Do you still remember the number of solo exhibitions you have organized over the years?

This year I am actually going into a kind of retrospective mode. Just try to commemorate the first exhibition I had in 1959. So from that time to this time, it has been many exhibitions. In fact, I’ve lost count. There have been many, many exhibitions. There are books at Enugu, reference materials that can really give inkling to some of the artworks and exhibitions that we have done and so on. But one of the highlights of these exhibitions is that one exhibition I had in…One of the exhibitions later the work is called “The Last Supper.” The exhibition house like the Museum of African Arts in Washington DC has collected my works. My work is there in The Vatican in Rome, some in Japan, and some other collections. That is me.

How do you relax?

I read magazines.
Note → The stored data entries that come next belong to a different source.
(* ===== verification/Outcome.v ===== *)
(** * Programs that can fail or be undefined

    The unwinder's parsers return [false] on an error and leave their object
    changed; some of their inputs take them to behaviour the language does not
    define.  A program here is a function from a state to an outcome with both
    cases, and [wp] is its weakest precondition. *)
From S2P Require Import Prelude.

(** What the language leaves undefined, the calls of [abort], and a loop that
    outruns the bound its model has. *)
Inductive fault := OutOfRange | BadShift | SignedOverflow | Aborted | NoFuel.
#[global] Instance fault_eq_dec : EqDecision fault.
Proof. solve_decision. Defined.

Inductive outcome (S A : Type) := Ret (a : A) (s : S) | Err (s : S) | Fault (f : fault).
#[global] Arguments Ret {S A}.
#[global] Arguments Err {S A}.
#[global] Arguments Fault {S A}.

Definition prog (S A : Type) : Type := S → outcome S A.

#[global] Instance prog_ret {S} : MRet (prog S) := λ A a s, Ret a s.
#[global] Instance prog_bind {S} : MBind (prog S) := λ A B k m s,
  match m s with Ret a s' => k a s' | Err s' => Err s' | Fault f => Fault f end.

Section basic.
Context {S : Type}.

Definition get : prog S S := λ s, Ret s s.
Definition modify (f : S → S) : prog S unit := λ s, Ret () (f s).
(** [return false] *)
Definition fail {A} : prog S A := Err.
Definition undef {A} (f : fault) : prog S A := λ _, Fault f.

(** The part of an object that another object owns. *)
Definition zoom {T A} (proj : S → T) (put : T → S → S) (m : prog T A) : prog S A := λ s,
  match m (proj s) with
  | Ret a t => Ret a (put t s)
  | Err t => Err (put t s)
  | Fault f => Fault f
  end.

(** [if (!m) { handler; return false; }] *)
Definition on_error {A} (m : prog S A) (handler : S → S) : prog S A := λ s,
  match m s with Err s' => Err (handler s') | r => r end.
End basic.

(** ** Weakest preconditions *)

(** [U] says which faults are allowed. *)
Definition wp {S A} (U : fault → Prop) (m : prog S A) (s : S) (Q : A → S → Prop) (E : S → Prop) : Prop :=
  match m s with Ret a s' => Q a s' | Err s' => E s' | Fault f => U f end.

Section wp.
Context {S : Type} (U : fault → Prop).

Lemma wp_ret {A} (a : A) (s : S) (Q : A → S → Prop) (E : S → Prop) : Q a s → wp U (mret a) s Q E.
Proof. done. Qed.

Lemma wp_bind {A B} (m : prog S A) (k : A → prog S B) s Q E :
  wp U m s (λ a s', wp U (k a) s' Q E) E → wp U (m ≫= k) s Q E.
Proof. unfold wp, mbind, prog_bind. by destruct (m s). Qed.

Lemma wp_mono {A} (m : prog S A) s (Q Q' : A → S → Prop) (E E' : S → Prop) :
  wp U m s Q E → (∀ a s', Q a s' → Q' a s') → (∀ s', E s' → E' s') → wp U m s Q' E'.
Proof. unfold wp. destruct (m s); auto. Qed.

Lemma wp_get (s : S) (Q : S → S → Prop) (E : S → Prop) : Q s s → wp U get s Q E.
Proof. done. Qed.

Lemma wp_modify f (s : S) (Q : unit → S → Prop) (E : S → Prop) : Q () (f s) → wp U (modify f) s Q E.
Proof. done. Qed.

Lemma wp_fail {A} (s : S) (Q : A → S → Prop) (E : S → Prop) : E s → wp U fail s Q E.
Proof. done. Qed.

Lemma wp_undef {A} f (s : S) (Q : A → S → Prop) (E : S → Prop) : U f → wp U (undef f) s Q E.
Proof. done. Qed.

Lemma wp_zoom {T A} proj put (m : prog T A) (s : S) Q E :
  wp U m (proj s) (λ a t, Q a (put t s)) (λ t, E (put t s)) → wp U (zoom proj put m) s Q E.
Proof. unfold wp, zoom. by destruct (m (proj s)). Qed.

Lemma wp_on_error {A} (m : prog S A) handler s Q E :
  wp U m s Q (λ s', E (handler s')) → wp U (on_error m handler) s Q E.
Proof. unfold wp, on_error. by destruct (m s). Qed.
End wp.

Create HintDb wp discriminated.
#[export] Hint Resolve wp_ret wp_get wp_modify wp_fail wp_undef : wp.

(** One step of a program; conditions become hypotheses. *)
Ltac wp_step :=
  lazymatch goal with
  | |- wp _ (_ ≫= _) _ _ _ => apply wp_bind
  | |- wp _ (mret _) _ _ _ => apply wp_ret
  | |- wp _ get _ _ _ => apply wp_get
  | |- wp _ (modify _) _ _ _ => apply wp_modify
  | |- wp _ fail _ _ _ => apply wp_fail
  | |- wp _ (undef _) _ _ _ => apply wp_undef
  | |- wp _ (zoom _ _ _) _ _ _ => apply wp_zoom
  | |- wp _ (on_error _ _) _ _ _ => apply wp_on_error
  | |- wp _ (if ?b then _ else _) _ _ _ => destruct b eqn:?
  | |- wp _ (match ?x with _ => _ end) _ _ _ => destruct x eqn:?
  end.
Ltac wp_steps := repeat (wp_step; cbn beta).

(** ** Termination *)

(** The bound of a model's loops is never reached. *)
Definition terminates {S A} (p : prog S A) : Prop := ∀ s, p s ≠ Fault NoFuel.

Section terminates.
Context {S : Type}.

Lemma terminates_bind {A B} (p : prog S A) (k : A → prog S B) :
  terminates p → (∀ a, terminates (k a)) → terminates (p ≫= k).
Proof.
  intros Hp Hk s. specialize (Hp s). unfold mbind, prog_bind. destruct (p s); [apply Hk|done|congruence].
Qed.
Lemma terminates_ret {A} (a : A) : terminates (S := S) (mret a).
Proof. done. Qed.
Lemma terminates_get : terminates (S := S) get.
Proof. done. Qed.
Lemma terminates_modify f : terminates (S := S) (modify f).
Proof. done. Qed.
Lemma terminates_fail {A} : terminates (S := S) (A := A) fail.
Proof. done. Qed.
Lemma terminates_undef {A} f : f ≠ NoFuel → terminates (S := S) (A := A) (undef f).
Proof. intros Hf s [= ?]. done. Qed.
Lemma terminates_zoom {T A} proj put (p : prog T A) : terminates p → terminates (S := S) (zoom proj put p).
Proof. intros Hp s. specialize (Hp (proj s)). unfold zoom. destruct (p (proj s)); congruence. Qed.
Lemma terminates_on_error {A} (p : prog S A) handler : terminates p → terminates (on_error p handler).
Proof. intros Hp s. specialize (Hp s). unfold on_error. by destruct (p s). Qed.
End terminates.

Create HintDb terminates discriminated.
#[export] Hint Resolve terminates_ret terminates_get terminates_modify terminates_fail : terminates.
Ltac terminate_step :=
  lazymatch goal with
  | |- ∀ _, terminates _ => intros ?
  | |- terminates (_ ≫= _) => apply terminates_bind; [|intros ?]
  | |- terminates (if ?b then _ else _) => destruct b
  | |- terminates (match ?x with _ => _ end) => destruct x
  | |- terminates (undef _) => apply terminates_undef; discriminate
  | |- terminates (zoom _ _ _) => apply terminates_zoom
  | |- terminates (on_error _ _) => apply terminates_on_error
  | |- terminates _ => solve [auto 1 with terminates]
  end.
Ltac terminate := repeat (terminate_step; cbn beta).

(** ** Frames *)

(** Whatever [p] does, what [f] observes of the state stays. *)
Definition unchanged {S A T} (f : S → T) (p : prog S A) : Prop := ∀ s,
  match p s with Ret _ s' | Err s' => f s' = f s | Fault _ => True end.

Section unchanged.
Context {S T : Type} (f : S → T).

Lemma unchanged_bind {A B} (p : prog S A) (k : A → prog S B) :
  unchanged f p → (∀ a, unchanged f (k a)) → unchanged f (p ≫= k).
Proof.
  intros Hp Hk s. specialize (Hp s). unfold mbind, prog_bind. destruct (p s) as [a s'| |]; [|done|done].
  specialize (Hk a s'). destruct (k a s'); congruence.
Qed.
Lemma unchanged_ret {A} (a : A) : unchanged f (mret a).
Proof. done. Qed.
Lemma unchanged_get : unchanged f get.
Proof. done. Qed.
Lemma unchanged_fail {A} : unchanged f (fail (A := A)).
Proof. done. Qed.
Lemma unchanged_undef {A} e : unchanged f (undef (A := A) e).
Proof. done. Qed.
Lemma unchanged_modify g : (∀ s, f (g s) = f s) → unchanged f (modify g).
Proof. intros Hg s. apply Hg. Qed.
Lemma unchanged_zoom {U V A} proj put (g : U → V) (p : prog U A) :
  unchanged g p → (∀ s t, g t = g (proj s) → f (put t s) = f s) → unchanged f (zoom proj put p).
Proof. intros Hp Hg s. specialize (Hp (proj s)). unfold zoom. destruct (p (proj s)); auto. Qed.
Lemma unchanged_on_error {A} (p : prog S A) handler :
  unchanged f p → (∀ s, f (handler s) = f s) → unchanged f (on_error p handler).
Proof. intros Hp Hh s. specialize (Hp s). unfold on_error. destruct (p s); [done|by rewrite Hh|done]. Qed.
End unchanged.

Create HintDb unchanged discriminated.
#[export] Hint Resolve unchanged_ret unchanged_get unchanged_fail unchanged_undef : unchanged.
Ltac unchanged_step :=
  lazymatch goal with
  | |- ∀ _, unchanged _ _ => intros ?
  | |- unchanged _ (_ ≫= _) => apply unchanged_bind; [|intros ?]
  | |- unchanged _ (if ?b then _ else _) => destruct b
  | |- unchanged _ (match ?x with _ => _ end) => destruct x
  | |- unchanged _ (modify _) => apply unchanged_modify; intros ?; try reflexivity
  | |- unchanged _ (on_error _ _) => apply unchanged_on_error; [|intros ?; try reflexivity]
  | |- unchanged _ _ => solve [auto 1 with unchanged]
  end.
Ltac keep := repeat (unchanged_step; cbn beta).

(** ** Programs with the same behaviour *)

Definition same_prog {S A} (p q : prog S A) : Prop := ∀ s, p s = q s.
Lemma same_bind {S A B} (p q : prog S A) (k l : A → prog S B) :
  same_prog p q → (∀ a, same_prog (k a) (l a)) → same_prog (p ≫= k) (q ≫= l).
Proof. intros Hp Hk s. unfold mbind, prog_bind. rewrite Hp. destruct (q s); [apply Hk|done|done]. Qed.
I attend exhibitions and travel. Here now in Enugu, I’m relaxing but most of the time, some of the time I am in the centre, Harmattan at Agbarha-Otor which is a very expansive galleries and so on. I travel out of the country and sometime I watch CNN, listen to our local news here. So these are some of the ways I think I relax. But early in the morning when I wake up, I try to jug a little bit.

At 87, you still look healthy and strong. Is there any secret to your fitness?

I don’t know whether there’s any secret. But I think that the basic for a man is to have something doing, something you are thinking about. And once you achieve that, the thought of other negative things will be off your mind and that makes you feel more relieved and healthy.

What is your basic philosophy of life?

My basic philosophy is that God has created every man for a purpose and you try to discover that purpose and work along it. That’s it. Once you do that you will be happy.

What kind of food, music appeal to you?

I eat eba; I eat starch. I eat oyorn, rice and I eat nothing special. When this traditional music whether from here or from abroad is on, I dance to the tune. Musicians come and go just like artists, so there is no particular musician I will consider my favourite.